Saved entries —
______

Lemma apiserver_identity_through_hub_witness :
  ∃ h', admitted agent (Ok "sa-token") (Header arriving) h' ∧
    ∀ k, identity_header k = true →
      sent_headers (sp_ServeHTTP agent None arriving) !! k = h' !! k.
Proof.
  apply (apiserver_identity_through_hub agent (Ok "sa-token") hub_side_request arriving None "https"
           KubeAPIServerHost "/api/v1/secrets" "" _ agent_providers arriving_ok).
  - apply agent_forwards. left. reflexivity.
  - reflexivity.
Defined.

Lemma unauthenticated_not_forwarded_witness :
  sp_ServeHTTP agent None (direct_request "stolen")
  = SpError 401 "authentication failed: token is neither valid for managed cluster nor hub cluster".
Proof.
  apply (unauthenticated_not_forwarded agent (direct_request "stolen")
           (MkURL "https" KubeAPIServerHost "" "")
           (ENew "authentication failed: token is neither valid for managed cluster nor hub cluster")
           (Header (direct_request "stolen")));
    [vm_compute; reflexivity|reflexivity|discriminate|vm_compute; reflexivity|reflexivity].
Defined.

(** A client that impersonates on its own account. *)
Definition impersonating_request : Request :=
  set_header (direct_request "client")
    (<["Impersonate-User" := ["bob"]]> (Header (direct_request "client"))).

Lemma passthrough_unchanged_witness :
  reverse_proxy_headers impersonating_request
  = Ok (sent_headers (sp_ServeHTTP agent None impersonating_request)).
Proof.
  apply (passthrough_unchanged agent impersonating_request None "https" KubeAPIServerHost
           "/api/v1/secrets" "").
  - vm_compute. reflexivity.
  - right. reflexivity.
Defined.
(** The state after some arguments, from any state. *)
Record flags_after (f : oidc_flags) (args : list (string * string)) (f' : oidc_flags) : Prop := {
  after_strings : ∀ name get, (name, get) ∈ string_flags →
    get (fl_options f') = string_meaning (get (fl_options f)) (values name args);
  after_prefixes : ∃ l, csv_all (values "oidc-reserved-name-prefixes" args) = Ok l ∧
    reservedNamePrefixes (fl_options f') =
      match values "oidc-reserved-name-prefixes" args with
      | [] => reservedNamePrefixes (fl_options f)
      | _ => if fl_prefixes_changed f then reservedNamePrefixes (fl_options f) ++ l else l
      end%list;
  after_algs : ∃ l, csv_all (values "oidc-signing-algs" args) = Ok l ∧
    signingAlgs (fl_options f') =
      match values "oidc-signing-algs" args with
      | [] => signingAlgs (fl_options f)
      | _ => if fl_algs_changed f then signingAlgs (fl_options f) ++ l else l
      end%list;
  after_claims : requiredClaims (fl_options f') =
    match values "oidc-required-claim" args with
    | [] => requiredClaims (fl_options f)
    | vs => fold_left pair_insert vs
              (if fl_claims_initialized f then requiredClaims (fl_options f) else ∅)
    end
}.

Lemma string_meaning_cons old v vs : string_meaning old (v :: vs) = string_meaning v vs.
Proof. unfold string_meaning. rewrite last_cons. by destruct (last vs). Qed.

(** The flags by their kind. *)
Lemma set_flag_cases name value f f1 :
  set_flag csv_read name value f = Ok f1 →
  (∃ o, with_string (fl_options f) name value = Some o ∧
        f1 = MkOidcFlags o (fl_prefixes_changed f) (fl_algs_changed f) (fl_claims_initialized f)) ∨
  (name = "oidc-reserved-name-prefixes" ∧ ∃ l, readAsCSV csv_read value = Ok l ∧
     f1 = MkOidcFlags (with_prefixes (fl_options f)
            (if fl_prefixes_changed f then reservedNamePrefixes (fl_options f) ++ l else l)%list)
            true (fl_algs_changed f) (fl_claims_initialized f)) ∨
  (name = "oidc-signing-algs" ∧ ∃ l, readAsCSV csv_read value = Ok l ∧
     f1 = MkOidcFlags (with_algs (fl_options f)
            (if fl_algs_changed f then signingAlgs (fl_options f) ++ l else l)%list)
            (fl_prefixes_changed f) true (fl_claims_initialized f)) ∨
  (name = "oidc-required-claim" ∧
     f1 = MkOidcFlags (with_claims (fl_options f)
            (pair_insert (if fl_claims_initialized f then requiredClaims (fl_options f) else ∅) value))
            (fl_prefixes_changed f) (fl_algs_changed f) true).
Proof.
  unfold set_flag, slice_Set, map_Set, pair_insert. destruct (with_string _ _ _) as [o|].
  { intros [= <-]. left. by exists o. }
  destruct (String.eqb_spec name "oidc-reserved-name-prefixes") as [->|].
  { destruct (readAsCSV _ _) as [l|]; [|done]. intros [= <-]. right; left. eauto. }
  destruct (String.eqb_spec name "oidc-signing-algs") as [->|].
  { destruct (readAsCSV _ _) as [l|]; [|done]. intros [= <-]. right; right; left. eauto. }
  destruct (String.eqb_spec name "oidc-required-claim") as [->|]; [|done].
  destruct (Cut "=" value) as [[k v] []]; [|done]. intros [= <-]. by right; right; right.
Qed.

______

TASK PROMPT —
Write the records out once more, exactly as shown.

EXPECTED ANSWER —
Lemma apiserver_identity_through_hub_witness :
  ∃ h', admitted agent (Ok "sa-token") (Header arriving) h' ∧
    ∀ k, identity_header k = true →
      sent_headers (sp_ServeHTTP agent None arriving) !! k = h' !! k.
Proof.
  apply (apiserver_identity_through_hub agent (Ok "sa-token") hub_side_request arriving None "https"
           KubeAPIServerHost "/api/v1/secrets" "" _ agent_providers arriving_ok).
  - apply agent_forwards. left. reflexivity.
  - reflexivity.
Defined.

Lemma unauthenticated_not_forwarded_witness :
  sp_ServeHTTP agent None (direct_request "stolen")
  = SpError 401 "authentication failed: token is neither valid for managed cluster nor hub cluster".
Proof.
  apply (unauthenticated_not_forwarded agent (direct_request "stolen")
           (MkURL "https" KubeAPIServerHost "" "")
           (ENew "authentication failed: token is neither valid for managed cluster nor hub cluster")
           (Header (direct_request "stolen")));
    [vm_compute; reflexivity|reflexivity|discriminate|vm_compute; reflexivity|reflexivity].
Defined.

(** A client that impersonates on its own account. *)
Definition impersonating_request : Request :=
  set_header (direct_request "client")
    (<["Impersonate-User" := ["bob"]]> (Header (direct_request "client"))).

Lemma passthrough_unchanged_witness :
  reverse_proxy_headers impersonating_request
  = Ok (sent_headers (sp_ServeHTTP agent None impersonating_request)).
Proof.
  apply (passthrough_unchanged agent impersonating_request None "https" KubeAPIServerHost
           "/api/v1/secrets" "").
  - vm_compute. reflexivity.
  - right. reflexivity.
Defined.
(** The state after some arguments, from any state. *)
Record flags_after (f : oidc_flags) (args : list (string * string)) (f' : oidc_flags) : Prop := {
  after_strings : ∀ name get, (name, get) ∈ string_flags →
    get (fl_options f') = string_meaning (get (fl_options f)) (values name args);
  after_prefixes : ∃ l, csv_all (values "oidc-reserved-name-prefixes" args) = Ok l ∧
    reservedNamePrefixes (fl_options f') =
      match values "oidc-reserved-name-prefixes" args with
      | [] => reservedNamePrefixes (fl_options f)
      | _ => if fl_prefixes_changed f then reservedNamePrefixes (fl_options f) ++ l else l
      end%list;
  after_algs : ∃ l, csv_all (values "oidc-signing-algs" args) = Ok l ∧
    signingAlgs (fl_options f') =
      match values "oidc-signing-algs" args with
      | [] => signingAlgs (fl_options f)
      | _ => if fl_algs_changed f then signingAlgs (fl_options f) ++ l else l
      end%list;
  after_claims : requiredClaims (fl_options f') =
    match values "oidc-required-claim" args with
    | [] => requiredClaims (fl_options f)
    | vs => fold_left pair_insert vs
              (if fl_claims_initialized f then requiredClaims (fl_options f) else ∅)
    end
}.

Lemma string_meaning_cons old v vs : string_meaning old (v :: vs) = string_meaning v vs.
Proof. unfold string_meaning. rewrite last_cons. by destruct (last vs). Qed.

(** The flags by their kind. *)
Lemma set_flag_cases name value f f1 :
  set_flag csv_read name value f = Ok f1 →
  (∃ o, with_string (fl_options f) name value = Some o ∧
        f1 = MkOidcFlags o (fl_prefixes_changed f) (fl_algs_changed f) (fl_claims_initialized f)) ∨
  (name = "oidc-reserved-name-prefixes" ∧ ∃ l, readAsCSV csv_read value = Ok l ∧
     f1 = MkOidcFlags (with_prefixes (fl_options f)
            (if fl_prefixes_changed f then reservedNamePrefixes (fl_options f) ++ l else l)%list)
            true (fl_algs_changed f) (fl_claims_initialized f)) ∨
  (name = "oidc-signing-algs" ∧ ∃ l, readAsCSV csv_read value = Ok l ∧
     f1 = MkOidcFlags (with_algs (fl_options f)
            (if fl_algs_changed f then signingAlgs (fl_options f) ++ l else l)%list)
            (fl_prefixes_changed f) true (fl_claims_initialized f)) ∨
  (name = "oidc-required-claim" ∧
     f1 = MkOidcFlags (with_claims (fl_options f)
            (pair_insert (if fl_claims_initialized f then requiredClaims (fl_options f) else ∅) value))
            (fl_prefixes_changed f) (fl_algs_changed f) true).
Proof.
  unfold set_flag, slice_Set, map_Set, pair_insert. destruct (with_string _ _ _) as [o|].
  { intros [= <-]. left. by exists o. }
  destruct (String.eqb_spec name "oidc-reserved-name-prefixes") as [->|].
  { destruct (readAsCSV _ _) as [l|]; [|done]. intros [= <-]. right; left. eauto. }
  destruct (String.eqb_spec name "oidc-signing-algs") as [->|].
  { destruct (readAsCSV _ _) as [l|]; [|done]. intros [= <-]. right; right; left. eauto. }
  destruct (String.eqb_spec name "oidc-required-claim") as [->|]; [|done].
  destruct (Cut "=" value) as [[k v] []]; [|done]. intros [= <-]. by right; right; right.
Qed.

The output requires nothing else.